Following upon the destruction of the German Army in France, to which American forces contributed considerably as the encircling force looping round from the west, its hardware trapped in the Falaise pocket, a headlong pursuit of fleeing remnants was in progress. General Eisenhower, by then having assumed full command in the field of what was becoming a predominantly American force, called off the pursuit.


Petrol supplies were a problem. They were still coming across the beach in jerrycans hundreds of miles back. Eisenhowers's argument was that because there was insufficient petrol for the whole army to move forward everybody must stand still. That was an error. Although petrol had to travel a long way to the front the supply had not been interrupted. It would have been possible and desirable to sustain harrying probes on a narrow front north and south.

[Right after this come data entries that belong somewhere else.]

(* ===== verification/FsProps.v ===== *)
(** * FsProps: the properties of easy-fs

    The theorems about the block cache, the bitmaps, inodes, the file system
    and the packer, each with an instance at concrete inputs. *)

From stdpp Require Import base gmap list numbers.
From S2P Require Import Prelude Bytes BlockIO BlockCache BlockFile Bitmap Layout InodeIndex.
From S2P Require Import InodeData LayoutCodec Efs Vfs FsState FsOps FsDir Fs FsFormat FsPack.
From S2P Require Import FsImage.

(** ** Sample disks *)

(** A disk of [n] zero blocks, and the image file with the same bytes. *)
Definition blank (n : Z) : gmap Z (list Z) := list_to_map ((λ i, (i, zeros)) <$> seqZ 0 n).
Definition blank_file (n : Z) : BlockFile := mkBlockFile (replicate (Z.to_nat n * 512) 0).

Lemma lookup_blank n i : blank n !! i = if decide (0 ≤ i < n) then Some zeros else None.
Proof.
  unfold blank. case_decide as Hi.
  - apply elem_of_list_to_map_1.
    + rewrite <- list_fmap_compose. cbn. rewrite list_fmap_id. apply NoDup_seqZ.
    + apply list_elem_of_fmap. exists i. split; [done|]. apply elem_of_seqZ. lia.
  - apply not_elem_of_list_to_map_1. rewrite <- list_fmap_compose. cbn. rewrite list_fmap_id.
    rewrite elem_of_seqZ. lia.
Qed.

Lemma blank_ok n x : 0 ≤ x < n → block_ok (blank n) x.
Proof.
  intros Hx. exists zeros. rewrite lookup_blank, decide_True by lia. split_and!; [done| |].
  - apply length_replicate.
  - by apply Forall_replicate.
Qed.

Lemma slice_replicate {A} off n m (x : A) : (off + n ≤ m)%nat → slice off n (replicate m x) = replicate n x.
Proof. intros H. unfold slice. rewrite drop_replicate, take_replicate. f_equal. lia. Qed.
Lemma increase_size_typed ino n new : well_typed (increase_size ino n new).
Proof.
  unfold increase_size. apply typed_seq; [auto with typed|]. intros [[dir cur] new'].
  destruct (_ <? _); [|done]. apply grow_indirect1_typed.
Qed.

(** Reading through [modify] and leaving the block as it is. *)
Lemma typed_modify_same {A} id (f : list Z → A) : well_typed (modify id 0 BLOCK_SZ (λ b, Ret (f b, b))).
Proof. by apply typed_modify. Qed.

#[export] Hint Resolve typed_modify_same get_block_id_typed increase_size_typed alloc_from_typed
  Bitmap_dealloc_typed : typed.

Lemma clear_full_typed es v : well_typed (clear_full es v).
Proof.
  revert v. induction es as [|e es IH]; intros v; [done|]. cbn [clear_full]. auto with typed.
Qed.

Lemma clear_size_typed ino : well_typed (clear_size ino).
Proof.
  unfold clear_size. apply typed_seq; [auto with typed|]. intros [dir v].
  destruct (_ <? _); [|done]. apply typed_seq; [auto with typed|]. clear v. intros v.
  destruct (_ <? _); [|done]. apply typed_seq; [auto with typed|]. intros _.
  apply typed_seq; [|done]. apply typed_modify. intros b Hb.
  apply typed_seq; [apply clear_full_typed|]. intros v'. apply typed_seq; [|done].
  destruct (0 <? _); [|done]. apply typed_seq; auto with typed.
Qed.

(** What is read from blocks of bytes is bytes. *)
Lemma read_loop_typed fuel ino s e sb n buf : bytes buf →
  typed (λ r, bytes r.2) (read_loop fuel ino s e sb n buf).
Proof.
  revert s sb n buf. induction fuel as [|fuel IH]; intros s sb n buf Hb; [done|].
  cbn [read_loop]. apply typed_seq; [auto with typed|]. intros _.
  apply typed_seq; [auto with typed|]. intros id.
  apply (typed_bind (λ b, bytes b)).
  - apply typed_read. intros b Hb'. apply typed_seq; [auto with typed|]. intros _. simpl. auto with typed.
  - intros buf' Hb'. destruct (_ =? _); [done|]. by apply IH.
Qed.

Lemma read_at_typed ino off buf : bytes buf → typed (λ r, bytes r.2) (read_at ino off buf).
Proof. intros Hb. unfold read_at. destruct (_ <=? _); [done|]. by apply read_loop_typed. Qed.

Lemma write_loop_typed fuel ino s e sb n buf : bytes buf →
  well_typed (write_loop fuel ino s e sb n buf).
Proof.
  intros Hb. revert s sb n. induction fuel as [|fuel IH]; intros s sb n; [done|].
  cbn [write_loop]. apply typed_seq; [auto with typed|]. intros id. apply typed_seq.
  - apply typed_modify. intros b Hb'. apply typed_seq; [auto with typed|]. intros _.
    apply typed_seq; [auto with typed|]. intros _. simpl. auto with typed.
  - intros _. destruct (_ =? _); [done|]. apply IH.
Qed.

Lemma write_at_typed ino off buf : bytes buf → well_typed (write_at ino off buf).
Proof.
  intros Hb. unfold write_at. apply typed_seq; [auto with typed|]. intros _. by apply write_loop_typed.
Qed.

(** ** The file system *)

Lemma alloc_inode_typed efs : well_typed (alloc_inode efs).
Proof. unfold alloc_inode, Bitmap_alloc. auto 8 with typed. Qed.
(* ===== verification/PageTableInv.v ===== *)
(** * PageTableInv: a page table is a finite map

    [pt_inv r pt mid leaf]: in the memory [r], [pt] is a well-formed tree whose
    second-level nodes are [mid] and whose leaf nodes are [leaf].  [pt_abs]
    reads the map from page numbers to entries off the leaves; [map], [unmap]
    and [translate] are insertion, deletion and lookup on it. *)

From stdpp Require Import base gmap list numbers.
From S2P Require Import Prelude Bytes Address FrameAllocator PageTable.

(** ** Entries *)
Lemma PTE_new_eq p f : 0 ≤ p < 2 ^ 44 → 0 ≤ f < 256 → PTE_new p f = p * 1024 + f.
Proof.
  intros Hp Hf. unfold PTE_new, ushl. rewrite Z.shiftl_mul_pow2 by done.
  change (2 ^ 44) with 17592186044416 in Hp. change (2 ^ 10) with 1024.
  rewrite wrap_small by (mach_unfold; lia).
  pose proof (shiftl_lor_add p f 10 ltac:(done) ltac:(change (2 ^ 10) with 1024; lia)) as Hadd.
  rewrite Z.shiftl_mul_pow2 in Hadd by done. exact Hadd.
Qed.

Lemma PTE_new_range p f : 0 ≤ p < 2 ^ 44 → 0 ≤ f < 256 → in_u 64 (PTE_new p f).
Proof.
  intros Hp Hf. rewrite PTE_new_eq by done. change (2 ^ 44) with 17592186044416 in Hp.
  mach_unfold. lia.
Qed.

(** The frame number and the flags come back out of an entry. *)
Lemma PTE_ppn_new p f : 0 ≤ p < 2 ^ 44 → 0 ≤ f < 256 → PTE_ppn (PTE_new p f) = p.
Proof.
  intros Hp Hf. rewrite PTE_new_eq by done. unfold PTE_ppn.
  rewrite Z.shiftr_div_pow2, land_ones_mod by done. change (2 ^ 10) with 1024.
  rewrite Z.add_comm, Z.div_add, Z.div_small, Z.add_0_l by lia.
  rewrite Z.mod_small by done. by apply PhysPageNum_from_id.
Qed.

Lemma PTE_flags_new p f : 0 ≤ p < 2 ^ 44 → 0 ≤ f < 256 → PTE_flags (PTE_new p f) = f.
Proof.
  intros Hp Hf. rewrite PTE_new_eq by done. unfold PTE_flags, wrap. change (2 ^ 8) with 256.
  replace (p * 1024 + f) with (f + (p * 4) * 256) by lia. rewrite Z.mod_add by lia.
  apply Z.mod_small. lia.
Qed.

Lemma is_valid_odd f : Z.land f PTE_V = f mod 2.
Proof. apply (land_ones_mod f 1). done. Qed.

Lemma lor_V_odd f : Z.lor f PTE_V mod 2 = 1.
Proof.
  rewrite <- is_valid_odd. unfold PTE_V. apply Z.bits_inj'. intros i Hi.
  rewrite Z.land_spec, Z.lor_spec. destruct (decide (i = 0)) as [->|].
  - by rewrite orb_true_r.
  - change 1 with (2 ^ 0). rewrite Z.pow2_bits_false by lia. by rewrite orb_false_r, andb_false_r.
Qed.

Lemma lor_V_range f : 0 ≤ f < 256 → 0 ≤ Z.lor f PTE_V < 256.
Proof.
  intros Hf. split; [apply Z.lor_nonneg; split; [lia|done]|]. change 256 with (2 ^ 8).
  destruct (decide (Z.lor f PTE_V = 0)) as [->|Hne]; [done|].
  assert (0 ≤ Z.lor f PTE_V) by (apply Z.lor_nonneg; split; [lia|done]).
  apply Z.log2_lt_pow2; [lia|]. rewrite Z.log2_lor by (done || lia). apply Z.max_lub_lt; [|done].
  destruct (decide (f = 0)) as [->|]; [done|]. apply Z.log2_lt_pow2; lia.
Qed.

Lemma is_valid_new p f :
  0 ≤ p < 2 ^ 44 → 0 ≤ f < 256 → is_valid (PTE_new p f) = negb (f mod 2 =? 0).
Proof. intros Hp Hf. unfold is_valid. by rewrite PTE_flags_new, is_valid_odd. Qed.

Lemma is_valid_node p : 0 ≤ p < 2 ^ 44 → is_valid (PTE_new p PTE_V) = true.
Proof. intros Hp. by rewrite is_valid_new. Qed.

(** ** Reading and writing entries *)
Definition pte_of (r : gmap Z (list Z)) (p i : Z) : Z := arr_get 8 (default [] (r !! p)) i.

Lemma pte_in b i : length b = Z.to_nat PAGE_SIZE → 0 ≤ i < 512 → arr_in 8 b i.
Proof. intros Hl Hi. apply (arr_in_iff 8 b 512); [by rewrite Hl|done]. Qed.

Lemma pte_of_range r p i b :
  r !! p = Some b → frame_ok b → 0 ≤ i < 512 → in_u 64 (pte_of r p i).
Proof.
  intros Hb [Hl Hbb] Hi. unfold pte_of. rewrite Hb. cbn [default].
  apply (arr_get_range 8); [by apply pte_in|done].
Qed.

Lemma pte_of_insert r p b i v x j :
  r !! p = Some b → length b = Z.to_nat PAGE_SIZE → 0 ≤ i < 512 → 0 ≤ j → in_u 64 v →
  pte_of (<[p := arr_set 8 b i v]> r) x j = if decide (x = p ∧ j = i) then v else pte_of r x j.
Proof.
  intros Hb Hl Hi Hj Hv. unfold pte_of. destruct (decide (x = p)) as [->|Hne].
  - rewrite lookup_insert_eq, Hb. cbn [default]. destruct (decide (j = i)) as [->|Hji].
    + rewrite decide_True by done. by apply arr_get_set_eq; [apply pte_in|].
    + rewrite decide_False by tauto. apply arr_get_set_ne; [by apply pte_in|done..].
  - rewrite lookup_insert_ne by done. rewrite decide_False by tauto. done.
Qed.

Lemma pte_of_ne r p b x j : x ≠ p → pte_of (<[p := b]> r) x j = pte_of r x j.
Proof. intros H. unfold pte_of. by rewrite lookup_insert_ne. Qed.

Lemma pte_of_zero r p j : pte_of (<[p := zero_frame]> r) p j = 0.
Proof. unfold pte_of. rewrite lookup_insert_eq. apply arr_get_zeros. Qed.

Lemma read_pte_run m p i b :
  0 ≤ p < 2 ^ 44 → ram m !! p = Some b → i < 512 → read_pte (p, i) m = Ok (pte_of (ram m) p i, m).
Proof.
  intros Hp Hb Hi. unfold read_pte, mbind, M_bind. cbn [fst snd].
  assert (0 ≤ p < 2 ^ 52) by (change (2 ^ 44) with 17592186044416 in Hp;
    change (2 ^ 52) with 4503599627370496; lia).
  rewrite (get_bytes_run m p b) by done. unfold assertM, lift_res.
  destruct (Z.ltb_spec i 512); [|lia]. cbn. unfold pte_of. by rewrite Hb.
Qed.

Lemma write_pte_run m p i b v :
  0 ≤ p < 2 ^ 44 → ram m !! p = Some b → i < 512 →
  write_pte (p, i) v m = Ok ((), set_ram (<[p := arr_set 8 b i v]> (ram m)) m).
Proof.
  intros Hp Hb Hi. unfold write_pte, mbind, M_bind. cbn [fst snd].
  assert (0 ≤ p < 2 ^ 52) by (change (2 ^ 44) with 17592186044416 in Hp;
    change (2 ^ 52) with 4503599627370496; lia).
  rewrite (get_bytes_run m p b) by done. unfold assertM, lift_res.
  destruct (Z.ltb_spec i 512); [|lia]. cbn [assert_res]. by rewrite (put_bytes_run m p b).
Qed.

Lemma mem_ok_set m lo U p b :
  mem_ok m lo U → frame_ok b → is_Some (ram m !! p) →
  mem_ok (set_ram (<[p := b]> (ram m)) m) lo U.
Proof.
  intros [H1 H2 H3] Hb Hp. split; [done| |]; cbn [ram set_ram falloc].
  - intros x c [[-> <-]|[_ Hc]]%lookup_insert_Some; [done|by eapply H2].
  - intros x Hx. destruct (decide (x = p)) as [->|]; [rewrite lookup_insert_eq; eauto|].
    rewrite lookup_insert_ne by done. by apply H3.
Qed.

As a result the British Army, which faced no opposition, was halted on the Albert Canal although men on the ground knew from the locals that there were no German units remaining in Belgium. The German High Command, if nothing else, understood soldiering. They were given time to restore control, to cobble together a chain of command and to make the best use of what resources they had. As a result when Montgomery was belatedly given the go ahead for his ill conceived Operation Market Garden it was subjected to fatal delay, whereas three weeks earlier much slighter forces would have been unopposed.


The most dangerous event however, in which American involvement underlined the extent to which they could be a liability, came in the so called Battle of the Bulge. In the film this, not unsurprisingly, is massively misrepresented in an attempt to rewrite history.


The story that is told is of the heroic defence by the 101st American Airborne Division of Bastogne thus denying to the Germans use of a confluence of roads. Undoubtedly this was an episode of which any unit could be proud but it was not all.


What happened was that in unbelievably bad winter weather before Christmas 1944 the German Army launched a surprise blitzkrieg through the Ardennes Forest against the American line.  Faced with this onslaught the American line broke in panic and confusion leaving the way open to the coast. Had the Panzer army reached the coast it would have severed allied supply lines which still stretched back to the Mulberry harbour in Normandy, the British Army in Holland would have been isolated and the outcome of the war in the west might have been radically different.


That this final desperate throw failed, but only just, can be ascribed to a number of factors. First of all luck in that the weather lifted and allied air supremacy was able to be deployed against the marauding panzers. Secondly, decisive and unpopular action by General Montgomery in dropping a parachute division (6th Airborne) in the path of the panzers  to form a defensive line on the River Meuse at the same time as he took command of American units on the British side of the bulge and co ordinated them in a cohesive defence. Then there was the old problem of logistics. It appears that the German High Command had counted on overrunning fuel supplies or reaching them somewhere. This did not happen so the momentum of the attack was lost and time was given to an equally capable commander to take defensive action and for the rot to be stopped. It was the most dangerous episode in the whole campaign and our American allies were found wanting.
 
They never forgave Montgomery for daring to take command of shattered American forces and imposing order where there was chaos.


This is not generally the story told in the film D-Day. Its inaccuracy should not go unremarked.



Footnote:

The assessment by British soldiery at large of their American allies is illustrated by an army order issued by 21st Army Group during the Normandy campaign. At this distance in time I am not able to vouch for the precise wording but it was to the following effect.            

"The use of the abbreviation US to signify unserviceable or useless will cease forthwith. With immediate effect it will be replaced by the letters UF signifying unfit."

This occasioned considerable amusement at a time when there was not a lot to laugh about.